The Trinity Nuclear Test on 16 July 1945 is a key incident in the blockbuster Oppenheimer movie and in the history of humankind. Many scientists think it marks the beginning of the Anthropocene, a new geological era characterized by humanity’s influence on the Earth. That’s because Trinity’s radioactive fallout will forever appear in the geological record, creating a unique signature of human activity that can be precisely dated.
But there’s a problem. In 1945, radioactive monitoring techniques were in their infancy so there are few direct measurements of fallout beyond the test site. What’s more, weather patterns were also less well understood so the spread of fallout could not be easily determined.
As a result, nobody really knows how widely Trinity’s fallout spread across the U.S. or indeed, how the fallout dispersed from other atmospheric nuclear tests on the U.S. mainland.

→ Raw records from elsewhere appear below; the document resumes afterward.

(* ===== verification/Device.v ===== *)
(** * The request queues of the kernel module
      (src/kgpu/src/kernelSpace/main.c)

    The state is the global [kgpudev] together with the objects it points to:
    requests live in a heap because clients keep pointers to them, and a
    queue item holds the address of its request.  Results of the slab
    allocator are arguments; a client's callback, which is code of another
    module, is a parameter.  Each call is one step; QueueLock takes the calls
    apart at their locks. *)

From S2P Require Import Prelude KgpuDefs UnitAlloc MemPool MmapArea.

(** ** Data *)

(** A function pointer of type [kgpu_callback]. *)
Inductive kgpu_callback : Type :=
  | CB_NULL
  | CB_sync
  | CB_client (f : Z).

Record kgpu_request : Type := mk_request {
  rq_id : Z;
  rq_in : Z;
  rq_out : Z;
  rq_udata : Z;
  rq_kdata : Z;
  rq_insize : Z;
  rq_outsize : Z;
  rq_udatasize : Z;
  rq_kdatasize : Z;
  rq_service_name : list Z;
  rq_callback : kgpu_callback;
  rq_errcode : Z
}.

#[global] Instance callback_eq_dec : EqDecision kgpu_callback.
Proof. solve_decision. Defined.

#[global] Instance request_eq_dec : EqDecision kgpu_request.
Proof. solve_decision. Defined.

(** [struct _kgpu_request_item]: its address and the request. *)
Record request_item : Type := mk_item {
  it_addr : Z;
  it_r : Z
}.

#[global] Instance item_eq_dec : EqDecision request_item.
Proof. solve_decision. Defined.

(** [struct _kgpu_sync_call_data] *)
Record sync_call_data : Type := mk_sync {
  sd_oldkdata : Z;
  sd_oldcallback : kgpu_callback;
  sd_done : Z
}.

Record kgpu_dev : Type := mk_dev {
  d_state : Z;
  rid_sequence : Z;
  reqs : list request_item;
  rtdreqs : list request_item;
  gmpool : kgpu_mempool;
  vm : kgpu_vma;
  requests : gmap Z kgpu_request;
  req_free : list Z;
  sync_data : gmap Z sync_call_data
}.

(** Assignments to one field. *)
Definition set_state (d : kgpu_dev) (s : Z) : kgpu_dev :=
  mk_dev s (rid_sequence d) (reqs d) (rtdreqs d) (gmpool d) (vm d) (requests d) (req_free d)
    (sync_data d).

Definition set_rid (d : kgpu_dev) (n : Z) : kgpu_dev :=
  mk_dev (d_state d) n (reqs d) (rtdreqs d) (gmpool d) (vm d) (requests d) (req_free d)
    (sync_data d).

Definition set_reqs (d : kgpu_dev) (l : list request_item) : kgpu_dev :=
  mk_dev (d_state d) (rid_sequence d) l (rtdreqs d) (gmpool d) (vm d) (requests d) (req_free d)
    (sync_data d).

Definition set_rtdreqs (d : kgpu_dev) (l : list request_item) : kgpu_dev :=
  mk_dev (d_state d) (rid_sequence d) (reqs d) l (gmpool d) (vm d) (requests d) (req_free d)
    (sync_data d).

Definition set_gmpool (d : kgpu_dev) (p : kgpu_mempool) : kgpu_dev :=
  mk_dev (d_state d) (rid_sequence d) (reqs d) (rtdreqs d) p (vm d) (requests d) (req_free d)
    (sync_data d).

Definition set_area (d : kgpu_dev) (v : kgpu_vma) : kgpu_dev :=
  mk_dev (d_state d) (rid_sequence d) (reqs d) (rtdreqs d) (gmpool d) v (requests d) (req_free d)
    (sync_data d).

Definition set_requests (d : kgpu_dev) (m : gmap Z kgpu_request) : kgpu_dev :=
  mk_dev (d_state d) (rid_sequence d) (reqs d) (rtdreqs d) (gmpool d) (vm d) m (req_free d)
    (sync_data d).

Definition set_req_free (d : kgpu_dev) (l : list Z) : kgpu_dev :=
  mk_dev (d_state d) (rid_sequence d) (reqs d) (rtdreqs d) (gmpool d) (vm d) (requests d) l
    (sync_data d).

Definition set_sync (d : kgpu_dev) (m : gmap Z sync_call_data) : kgpu_dev :=
  mk_dev (d_state d) (rid_sequence d) (reqs d) (rtdreqs d) (gmpool d) (vm d) (requests d)
    (req_free d) m.

(** Reading and writing a request through a pointer. *)
Definition load_req (d : kgpu_dev) (r : Z) : outcome kgpu_request :=
  if bool_decide (r = NULL) then Fault NullDeref else of_option WildPointer (requests d !! r).

Definition update_req (f : kgpu_request -> kgpu_request) (d : kgpu_dev) (r : Z) : outcome kgpu_dev :=
  q ← load_req d r; mret (set_requests d (<[r := f q]> (requests d))).

Definition with_errcode (e : Z) (q : kgpu_request) : kgpu_request :=
  mk_request (rq_id q) (rq_in q) (rq_out q) (rq_udata q) (rq_kdata q) (rq_insize q) (rq_outsize q)
    (rq_udatasize q) (rq_kdatasize q) (rq_service_name q) (rq_callback q) e.

Definition with_callback (k : Z) (cb : kgpu_callback) (q : kgpu_request) : kgpu_request :=
  mk_request (rq_id q) (rq_in q) (rq_out q) (rq_udata q) k (rq_insize q) (rq_outsize q)
    (rq_udatasize q) (rq_kdatasize q) (rq_service_name q) cb (rq_errcode q).

(** ** Request identifiers and the request cache *)

Definition kgpu_next_request_id (d : kgpu_dev) : kgpu_dev * Z :=
  let s := swrap32 (rid_sequence d + 1) in
  let s := if s <? 0 then 0 else s in
  (set_rid d s, s).

(** The constructor of the slab cache, on the object at [a]. *)
Definition kgpu_request_constructor (d : kgpu_dev) (a : Z) : kgpu_dev :=
  if bool_decide (a = NULL) then d
  else
    let '(d, i) := kgpu_next_request_id d in
    set_requests d (<[a := mk_request i 0 0 0 0 0 0 0 0 (repeat 0 32) CB_NULL 0]> (requests d)).

(** What the slab allocator does for one allocation: fail, hand out an object
    of its free list as it is, or construct the objects of a new slab and
    hand out one of them. *)
Inductive slab_answer : Type :=
  | SlabNull
  | SlabReuse (a : Z)
  | SlabGrow (objs : list Z) (a : Z).

Definition slab_ok (d : kgpu_dev) (ans : slab_answer) : Prop :=
  match ans with
  | SlabNull => True
  | SlabReuse a => a ∈ req_free d
  | SlabGrow objs a =>
      a ∈ objs /\ NoDup objs /\ NULL ∉ objs /\ (forall o, o ∈ objs -> requests d !! o = None)
  end.

Definition kgpu_alloc_request (d : kgpu_dev) (ans : slab_answer) : kgpu_dev * Z :=
  match ans with
  | SlabNull => (d, NULL)
  | SlabReuse a => (set_req_free d (filter (fun o => o <> a) (req_free d)), a)
  | SlabGrow objs a =>
      let d := foldl kgpu_request_constructor d objs in
      (set_req_free d (req_free d ++ filter (fun o => o <> a) objs), a)
  end.

Definition kgpu_free_request (d : kgpu_dev) (a : Z) : kgpu_dev :=
  set_req_free d (a :: req_free d).

(** ** Submitting a request *)

Definition kgpu_call_async (d : kgpu_dev) (req : Z) (item : option Z) : kgpu_dev * Z :=
  if d_state d =? KGPU_TERMINATED then (d, KGPU_TERMINATED)
  else
    match item with
    | None => (d, - ENOMEM)
    | Some item => (set_reqs d (reqs d ++ [mk_item item req]), 0)
    end.

(** [kgpu_call_sync] up to its wait: it has returned, or it waits on the
    synchronisation record at the given address. *)
Inductive sync_result : Type :=
  | SyncReturn (code : Z)
  | SyncWait (data : Z).

Definition kgpu_call_sync_submit (d : kgpu_dev) (req : Z) (data item : option Z) :
    outcome (kgpu_dev * sync_result) :=
  if d_state d =? KGPU_TERMINATED then mret (d, SyncReturn KGPU_TERMINATED)
  else
    match data with
    | None => mret (d, SyncReturn (- ENOMEM))
    | Some data =>
        let d := set_sync d (<[data := mk_sync 0 CB_NULL 0]> (sync_data d)) in
        match item with
        | None => mret (d, SyncReturn (- ENOMEM))
        | Some item =>
            q ← load_req d req;
            let d := set_sync d
              (<[data := mk_sync (rq_kdata q) (rq_callback q) 0]> (sync_data d)) in
            d ← update_req (with_callback data CB_sync) d req;
            mret (set_reqs d (reqs d ++ [mk_item item req]), SyncWait data)
        end
    end.

(** The wait ends when the record is done or a signal is pending. *)
Definition sync_may_resume (d : kgpu_dev) (data : Z) (signal : bool) : bool :=
  signal || bool_decide (sd_done <$> sync_data d !! data = Some 1).

(** The rest of [kgpu_call_sync], after the wait. *)
Definition kgpu_call_sync_resume (d : kgpu_dev) (req data : Z) : outcome (kgpu_dev * Z) :=
  s ← of_option WildPointer (sync_data d !! data);
  d ← update_req (with_callback (sd_oldkdata s) (sd_oldcallback s)) d req;
  mret (set_sync d (delete data (sync_data d)), 0).

Definition sync_callback (d : kgpu_dev) (req : Z) : outcome kgpu_dev :=
  q ← load_req d req;
  s ← of_option WildPointer (sync_data d !! rq_kdata q);
  mret (set_sync d (<[rq_kdata q := mk_sync (sd_oldkdata s) (sd_oldcallback s) 1]> (sync_data d))).

(** ** The device file: read, write and poll *)

(** One pointer of a request as the helper sees it. *)
Definition ku_pointer (pool : kgpu_mempool) (p : Z) : Z :=
  if ADDR_WITHIN p (kva pool) (wrap32 (Z.shiftl (npages pool) PAGE_SHIFT))
  then ADDR_REBASE (uva pool) (kva pool) p else p.

Definition fill_ku_request (pool : kgpu_mempool) (req : kgpu_request) : kgpu_ku_request :=
  mk_ku_request (rq_id req) (rq_service_name req)
    (ku_pointer pool (rq_in req)) (ku_pointer pool (rq_out req)) (ku_pointer pool (rq_udata req))
    (rq_insize req) (rq_outsize req) (rq_udatasize req).

(** [sizeof(struct kgpu_ku_request)] and [sizeof(struct kgpu_ku_response)] *)
Definition sizeof_ku_request : Z := 88.

Definition sizeof_ku_response : Z := 8.

(** A [size_t] stored in a [ssize_t]. *)
Definition ssize (c : Z) : Z := if c <? 2 ^ 63 then c else c - 2 ^ 64.

(** The outcome of one pass through the loop of [kgpu_read]: a return value,
    with what was copied to the user buffer and how many bytes were stored
    there, or the process sleeps until a request is queued. *)
Inductive read_result : Type :=
  | ReadReturn (ret : Z) (copied : option kgpu_ku_request) (stored : Z)
  | ReadSleep.

Definition kgpu_read (d : kgpu_dev) (c : Z) (nonblock signal : bool) :
    outcome (kgpu_dev * read_result) :=
  match reqs d with
  | [] =>
      if nonblock then mret (d, ReadReturn (- EAGAIN) None 0)
      else if signal then mret (d, ReadReturn (- ERESTARTSYS) None 0)
      else mret (d, ReadSleep)
  | item :: rest =>
      let d := set_reqs d rest in
      q ← load_req d (it_r item);
      let kureq := fill_ku_request (gmpool d) q in
      let ret := ssize c in
      let d := if 0 <? ret then set_rtdreqs d (rtdreqs d ++ [item]) else d in
      mret (d, ReadReturn ret (Some kureq) sizeof_ku_request)
  end.

(** [find_request(id, 1)]: the first item of [rtdreqs] whose request has this
    identifier, and the list without it. *)
Fixpoint find_request (d : kgpu_dev) (id : Z) (l : list request_item) :
    outcome (option (request_item * list request_item)) :=
  match l with
  | [] => Ok None
  | pos :: l =>
      q ← load_req d (it_r pos);
      if rq_id q =? id then Ok (Some (pos, l))
      else
        r ← find_request d id l;
        mret (match r with Some (i, l) => Some (i, pos :: l) | None => None end)
  end.

Section callbacks.
(** What a client's callback does to the module's state. *)
Context (client_callback : Z -> Z -> kgpu_dev -> outcome kgpu_dev).

Definition run_callback (d : kgpu_dev) (req : Z) : outcome kgpu_dev :=
  q ← load_req d req;
  match rq_callback q with
  | CB_NULL => Fault NullDeref
  | CB_sync => sync_callback d req
  | CB_client f => client_callback f req d
  end.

Today, that changes thanks to the work of Sébastien Philippe at Princeton University and colleagues. This team have used a state-of-the art weather simulation for the 5 days after each nuclear test to simulate how the fallout would have dispersed.

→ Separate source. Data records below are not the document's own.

(** The construction of the objects of a new slab. *)
Lemma construct_all d n objs :
  ids_ok d n -> NoDup objs -> NULL ∉ objs -> n + Z.of_nat (length objs) < 2 ^ 31 ->
  let d' := foldl kgpu_request_constructor d objs in
  ids_ok d' (n + Z.of_nat (length objs)) /\
  (forall r, r ∉ objs -> requests d' !! r = requests d !! r) /\
  (forall r, r ∈ objs -> exists q, requests d' !! r = Some q /\ rq_callback q = CB_NULL) /\
  reqs d' = reqs d /\ rtdreqs d' = rtdreqs d /\ req_free d' = req_free d /\
  sync_data d' = sync_data d.
Proof.
  revert d n. induction objs as [|a objs IH]; intros d n Hi Hnd Hnull Hlt d'.
  { simpl in *. rewrite Z.add_0_r. split_and!; try done. set_solver. }
  apply NoDup_cons in Hnd as [Ha Hnd]. apply not_elem_of_cons in Hnull as [Hna Hnull].
  simpl length in *. subst d'. cbn [foldl]. pose proof (io_pos _ _ Hi).
  rewrite (construct_one d n a) by (done || lia).
  destruct (IH _ _ (ids_insert d n a (new_object (n + 1)) Hi ltac:(lia) ltac:(done) eq_refl
    (new_object_typed _)))
    as (I1 & I2 & I3 & I4); [done | done | lia|].
  split; [replace (n + Z.of_nat (S (length objs))) with (n + 1 + Z.of_nat (length objs)) by lia; exact I1|].
  split; [|split; [|exact I4]].
  - intros r [Hra Hr]%not_elem_of_cons. rewrite I2 by done. simpl. by rewrite lookup_insert_ne.
  - intros r [->|Hr]%elem_of_cons; [|by apply I3]. exists (new_object (n + 1)). split; [|done].
    rewrite I2 by done. apply lookup_insert_eq.
Qed.

(** ** Preservation *)

Lemma waiting_frame d d' r data :
  waiting_ok d r data -> requests d' !! r = requests d !! r ->
  sync_data d' !! data = sync_data d !! data -> (r ∈ queued d' -> r ∈ queued d) ->
  waiting_ok d' r data.
Proof.
  intros (q & s & H1 & H2 & H3 & H4 & H5 & H6 & H7) Er Es Eq. exists q, s.
  rewrite Er, Es. split_and!; auto.
Qed.

(** A client changes its own request. *)
Lemma inv_owned m d n r q q' :
  module_inv m -> owned m r q -> rq_callback q' <> CB_sync -> ids_ok d n ->
  requests d = <[r := q']> (requests (m_dev m)) -> req_free d = req_free (m_dev m) ->
  queued d = queued (m_dev m) -> sync_data d = sync_data (m_dev m) ->
  module_inv (mk_module d (m_waiting m) n).
Proof.
  intros Hm (Hq & Hf & Hnq & Hw) Hcb Hi Er Ef Eq Es.
  assert (Hne : forall x, x <> r -> requests d !! x = requests (m_dev m) !! x).
  { intros x Hx. by rewrite Er, lookup_insert_ne. }
  split; simpl; rewrite ?Ef, ?Eq; try done; [| apply Hm | | apply Hm | | | apply Hm].
  - intros x Hx. rewrite Hne by (intros ->; done). by apply (mi_free _ Hm).
  - intros x Hx. rewrite Hne by (intros ->; done). by apply (mi_queued _ Hm).
  - intros x qx Hx Hs. destruct (decide (x = r)) as [->|Hxr].
    + rewrite Er, lookup_insert_eq in Hx. congruence.
    + rewrite Hne in Hx by done. by apply (mi_sync _ Hm).
  - intros x data Hx. assert (x <> r) by (intros ->; congruence).
    eapply waiting_frame; [by apply (mi_wait _ Hm) | by apply Hne | by rewrite Es | by rewrite Eq].
Qed.

Lemma inv_alloc m ans :
  module_inv m -> slab_ok (m_dev m) ans -> m_drawn m + constructed ans < 2 ^ 31 ->
  module_inv (mk_module (kgpu_alloc_request (m_dev m) ans).1 (m_waiting m) (m_drawn m + constructed ans)).
Proof.
  intros Hm Hok Hlt. destruct ans as [|a|objs a]; simpl in *; rewrite ?Z.add_0_r.
  - by destruct m.
  - destruct Hm as [Hi Hfr Hnd ? ? ? ? ?].
    split; simpl; try done; [by eapply ids_ext | | by apply NoDup_filter].
    intros r [_ Hr]%list_elem_of_filter. by apply Hfr.
  - destruct Hok as (Ha & Hnd & Hnull & Hfresh).
    destruct (construct_all (m_dev m) (m_drawn m) objs (mi_ids _ Hm) Hnd Hnull Hlt)
      as (I1 & I2 & I3 & I4 & I5 & I6 & I7).
    set (d := foldl kgpu_request_constructor (m_dev m) objs) in *.
    assert (Hold : forall r q, requests (m_dev m) !! r = Some q -> r ∉ objs).
    { intros r q Hr Hin. rewrite (Hfresh r Hin) in Hr. done. }
    assert (Eq : queued d = queued (m_dev m)) by (unfold queued; by rewrite I4, I5).
    assert (Hnq : forall r, r ∈ objs -> r ∉ queued (m_dev m) /\ m_waiting m !! r = None).
    { intros r Hr. split.
      - intros (q & Hq & _)%(mi_queued _ Hm). by apply (Hold r q).
      - destruct (m_waiting m !! r) eqn:E; [|done].
        apply (mi_wait _ Hm) in E as (q & s & Hq & _). by destruct (Hold r q). }
    split; simpl; change (queued (set_req_free d _)) with (queued d); rewrite ?I6, ?Eq.
    + by eapply ids_ext.
    + intros r [Hr|[_ Hr]%list_elem_of_filter]%elem_of_app.
      * destruct (mi_free _ Hm r Hr) as ([q Hq] & ? & ?). split_and!; [|done..].
        rewrite I2 by eauto. eauto.
      * destruct (I3 r Hr) as (q & Hq & _). split; [eauto | by apply Hnq].
    + apply NoDup_app. split_and!; [apply Hm | | by apply NoDup_filter].
      intros r Hr [_ Hin]%list_elem_of_filter. destruct (mi_free _ Hm r Hr) as ([q Hq] & _).
      by apply (Hold r q).
    + intros r Hr. destruct (mi_queued _ Hm r Hr) as (q & Hq & Hcb). exists q.
      rewrite I2 by eauto. done.
    + apply Hm.
    + intros r q Hr Hcb. destruct (decide (r ∈ objs)) as [Hin|Hin].
      * destruct (I3 r Hin) as (q' & Hq' & Hc). congruence.
      * rewrite I2 in Hr by done. by apply (mi_sync _ Hm).
    + intros r data Hr. pose proof (mi_wait _ Hm r data Hr) as Hw.
      eapply waiting_frame; [exact Hw | | simpl; by rewrite I7 | simpl; by rewrite <- Eq].
      destruct Hw as (q & s & Hq & _). simpl. apply I2. by apply (Hold r q).
    + apply Hm.
Qed.

Lemma inv_free m r q :
  module_inv m -> owned m r q -> module_inv (set_mdev m (kgpu_free_request (m_dev m) r)).
Proof.
  intros [Hi Hfr Hnd ? ? ? ? ?] (Hq & Hf & Hnq & Hw).
  split; simpl; try done; [by eapply ids_ext | | by constructor].
  intros x [->|Hx]%elem_of_cons; [|by apply Hfr]. split; [eauto | done].
Qed.

(** Submitting: the request goes to the end of the queue. *)
Lemma queued_submit d item r : queued (set_reqs d (reqs d ++ [mk_item item r])) = queued d ++ [r].
Proof. unfold queued. simpl. by rewrite !fmap_app, app_assoc. Qed.

Lemma inv_async m r q item d ret :
  module_inv m -> owned m r q -> rq_callback q <> CB_NULL ->
  kgpu_call_async (m_dev m) r item = (d, ret) -> module_inv (set_mdev m d).
Proof.
  intros Hm (Hq & Hf & Hnq & Hw) Hcb E. unfold kgpu_call_async in E.
  destruct (d_state (m_dev m) =? KGPU_TERMINATED); [injection E as <- _; by destruct m|].
  destruct item as [item|]; injection E as <- _; [|by destruct m].
  pose proof Hm as [Hi ? ? ? ? ? ? ?].
  split; simpl; rewrite ?queued_submit; try done; [by eapply ids_ext | | | | ].
  - intros x Hx. destruct (mi_free _ Hm x Hx) as (? & ? & ?). split_and!; [done| |done].
    rewrite elem_of_app, list_elem_of_singleton. intros [?| ->]; done.
  - intros x [Hx| ->%list_elem_of_singleton]%elem_of_app; [by apply (mi_queued _ Hm) | eauto].
  - apply NoDup_app. split_and!; [done | | apply NoDup_singleton].
    intros x Hx ->%list_elem_of_singleton. done.
  - intros x data Hx. eapply waiting_frame; [by apply (mi_wait _ Hm) | done | done|].
    rewrite queued_submit, elem_of_app, list_elem_of_singleton. intros [?| ->]; [done | congruence].
Qed.

(** A new synchronisation record does not disturb the calls that wait. *)
Lemma waiting_fresh_record d d' r data a s :
  waiting_ok d r data -> sync_data d !! a = None ->
  requests d' !! r = requests d !! r -> sync_data d' = <[a := s]> (sync_data d) ->
  (r ∈ queued d' -> r ∈ queued d) -> waiting_ok d' r data.
Proof.
  intros Hw Ha Er Es Eq. eapply waiting_frame; [exact Hw | done | | done].
  destruct Hw as (q & s0 & _ & _ & _ & Hs & _). rewrite Es, lookup_insert_ne; [done|].
  intros ->. congruence.
Qed.

Lemma with_callback_typed k cb q : fields_typed q -> u64_range k -> fields_typed (with_callback k cb q).
Proof. intros [] Hk. by split. Qed.

Lemma with_errcode_typed e q : fields_typed q -> s32_range e -> fields_typed (with_errcode e q).
Proof. intros [] He. by split. Qed.

Lemma with_id_typed i q : fields_typed q -> fields_typed (with_id i q).
Proof. intros []. by split. Qed.

Lemma owned_not_null m r q : module_inv m -> owned m r q -> r <> NULL.
Proof. intros Hm (Hq & _) ->. pose proof (io_null _ _ (mi_ids _ Hm)). congruence. Qed.

(** The request is queued with the callback of the module, and its call
    waits. *)
Lemma inv_submitted m r q a item :
  module_inv m -> owned m r q -> u64_range a -> sync_data (m_dev m) !! a = None ->
  module_inv (mk_module (submitted (m_dev m) r q a item) (<[r := a]> (m_waiting m)) (m_drawn m)).
Proof.
  intros Hm (Hq & Hf & Hnq & Hw) Hrange Ha. pose proof Hm as [Hi Hfr Hnd Hqu Hqn Hsy Hwa Hinj].
  set (d' := submitted (m_dev m) r q a item). destruct (io_range _ _ Hi r q Hq) as [_ Hft].
  assert (Eq : queued d' = queued (m_dev m) ++ [r]).
  { unfold queued. simpl. by rewrite !fmap_app, app_assoc. }
  assert (Hne : forall x, x <> r -> requests d' !! x = requests (m_dev m) !! x).
  { intros x Hx. simpl. by rewrite lookup_insert_ne. }
  split; simpl; rewrite ?Eq; try done.
  - eapply ids_ext; [eapply (ids_update _ _ r q (with_callback a CB_sync q) Hi Hq eq_refl) | done..].
    by apply with_callback_typed.
  - intros x Hx. destruct (Hfr x Hx) as (? & ? & ?). assert (x <> r) by (intros ->; done).
    fold d'. rewrite Hne, lookup_insert_ne, elem_of_app, list_elem_of_singleton by done. naive_solver.
  - intros x [Hx| ->%list_elem_of_singleton]%elem_of_app.
    + rewrite lookup_insert_ne by (intros ->; done). by apply Hqu.
    + rewrite lookup_insert_eq. by eexists.
  - apply NoDup_app. split_and!; [done | | apply NoDup_singleton].
    intros x Hx ->%list_elem_of_singleton. done.
  - intros x qx [[<- <-]|[Hx Hqx]]%lookup_insert_Some Hcb; [by rewrite lookup_insert_eq|].
    rewrite lookup_insert_ne by done. by apply Hsy.
  - intros x data [[<- <-]|[Hx Hdata]]%lookup_insert_Some.
    + exists (with_callback a CB_sync q), (mk_sync (rq_kdata q) (rq_callback q) 0). simpl.
      rewrite !lookup_insert_eq, Eq. split_and!; [done..| | apply Hft | done].
      simpl. intros Hcb. rewrite (Hsy r q Hq Hcb) in Hw. done.
    + eapply waiting_fresh_record; [by apply Hwa | exact Ha | by apply Hne | done|].
      rewrite Eq. set_solver.
  - assert (Hna : forall x, m_waiting m !! x <> Some a).
    { intros x Hx. apply Hwa in Hx as (? & ? & _ & _ & _ & Hs & _). congruence. }
    intros x y data [[<- <-]|[Hx Hdx]]%lookup_insert_Some [[<- Hy]|[Hy Hdy]]%lookup_insert_Some;
      [done | by apply Hna in Hdy | subst; by apply Hna in Hdx | by eapply Hinj].
Qed.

The result is the highest resolution estimate ever made of the spread of radioactive fallout across the U.S. It marks the start of the Anthropocene with extraordinary precision and it throws up some significant surprises. Some parts of the U.S. are known to have received high levels of fallout and the new work is consistent with this. But the research also reveals some parts of the US that received significant fallout without anybody realizing.

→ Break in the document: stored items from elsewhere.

(** Two items: one without a library, then the test library's service. *)
Definition registry_loaded : registry := with_srv_test registry_example 24 [Some 28].

Lemma registry_loaded_wf : registry_wf registry_loaded.
Proof.
  split; simpl.
  - by apply (bool_decide_unpack _).
  - intros e He. set_unfold in He. destruct He as [->|[->|[]]];
      [by exists (mk_sitem 7000 NULL), service_b | by eexists _, _].
  - intros e [i Hi]. apply lookup_insert_Some in Hi as [[<- _]|[_ Hi]]; [set_solver|].
    apply lookup_singleton_Some in Hi as [<- _]. set_solver.
Qed.

Lemma unload_all_empties_witness :
  exists r', kh_unload_all_services registry_loaded = Ok (r', 0) /\ services r' = [].
Proof.
  apply (unload_all_empties registry_loaded).
  - apply registry_loaded_wf.
  - intros e He. set_unfold in He. destruct He as [->|[->|[]]];
      [exists (mk_sitem 7000 NULL), service_b; auto|].
    eexists _, _. do 3 (split; [reflexivity|]). right. right.
    exists SrvTest.finit_service. split; [reflexivity|].
    intros unreg r' Hr. unfold SrvTest.finit_service. simpl in Hr. by rewrite Hr.
  - split; simpl.
    + intros e i He Hi. set_unfold in He. destruct He as [->|[->|[]]]; by injection Hi as <-.
    + intros e1 e2 i1 i2 He1 He2 Hne H1 H2 Hh. set_unfold in He1. set_unfold in He2.
      destruct He1 as [->|[->|[]]], He2 as [->|[->|[]]]; try done;
        injection H1 as <-; injection H2 as <-; discriminate Hh.
Defined.

(** ** A library with two services

    Its [init_service] registers both and gives up when one fails; its
    [finit_service] unregisters both. *)

Module TwoServices.

Definition two_init : fn_init_service := fun lh reg_srv r =>
  let r := set_svc_mem r (<[7000 := service_b]> (<[7100 := service_c]> (svc_mem r))) in
  '(r, e) ← reg_srv 7000 lh r;
  if truth e then mret (r, e) else reg_srv 7100 lh r.

Definition two_finit : fn_finit_service := fun lh unreg_srv r =>
  '(r, e) ← unreg_srv (Some (sv_name service_b)) r;
  if truth e then mret (r, e) else unreg_srv (Some (sv_name service_c)) r.

Definition two_dl : DynLink := {|
  dlopen _ r := (r, 2);
  dlsym_init _ := Some two_init;
  dlsym_finit _ := Some two_finit;
  dlclose _ r := set_svc_mem r (delete 7000 (delete 7100 (svc_mem r)));
  glob dir := [dir];
  lib_of _ := 2
|}.

Definition empty_registry (ms : list (option Z)) : registry := mk_registry [] ∅ ∅ ms.

(** [kh_unload_all_services] reads freed memory when one library has two
    services in a row: its [finit_service] frees both items, and the
    successor the loop saved before is one of them. *)
Theorem unload_all_reads_freed_item :
  exists r, @kh_load_all_services two_dl [] (empty_registry [Some 20; Some 24]) = Ok (r, 0) /\
    services r = [20; 24] /\ @kh_unload_all_services two_dl r = Fault WildPointer.
Proof. eexists. split; [reflexivity|]. split; reflexivity. Qed.

(** When the second registration of [init_service] fails, [kh_load_service]
    closes the library and leaves the first service in the registry: the next
    lookup of any name reads unmapped memory. *)
Theorem failed_load_leaves_dangling_service :
  exists r, @kh_load_service two_dl [] (empty_registry [Some 20; None]) = Ok (r, 1) /\
    services r = [20] /\ kh_lookup_service r (Some SrvTest.empty_name) = Fault WildPointer.
Proof. eexists. split; [reflexivity|]. split; reflexivity. Qed.

End TwoServices.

The findings “provide an opportunity for re-evaluating the public health and environmental implications from atmospheric nuclear testing,” say Philippe and co.
Between 1945 and 1962, the U.S. conducted 94 atmospheric nuclear tests that generated yields of up to 74 kilotons of TNT. (Seven other tests were damp squibs.) 93 of these tests took place in Nevada but the first, the Trinity test in the Oppenheimer film, took place in New Mexico.
How fission products from atmospheric nuclear tests have spread across the US. The data covers 93 tests in Nevada and one–the Trinity test–in New Mexico. Source: arxiv.org/abs/2307.11040
The U.S. government recorded various details for each test, including the time and location, the yield of the explosion and its height above the ground plus the size of the mushroom cloud it produced. After all these tests, nuclear scientists have a good idea of the radioactive fission products created in each explosion and the size of the particulates.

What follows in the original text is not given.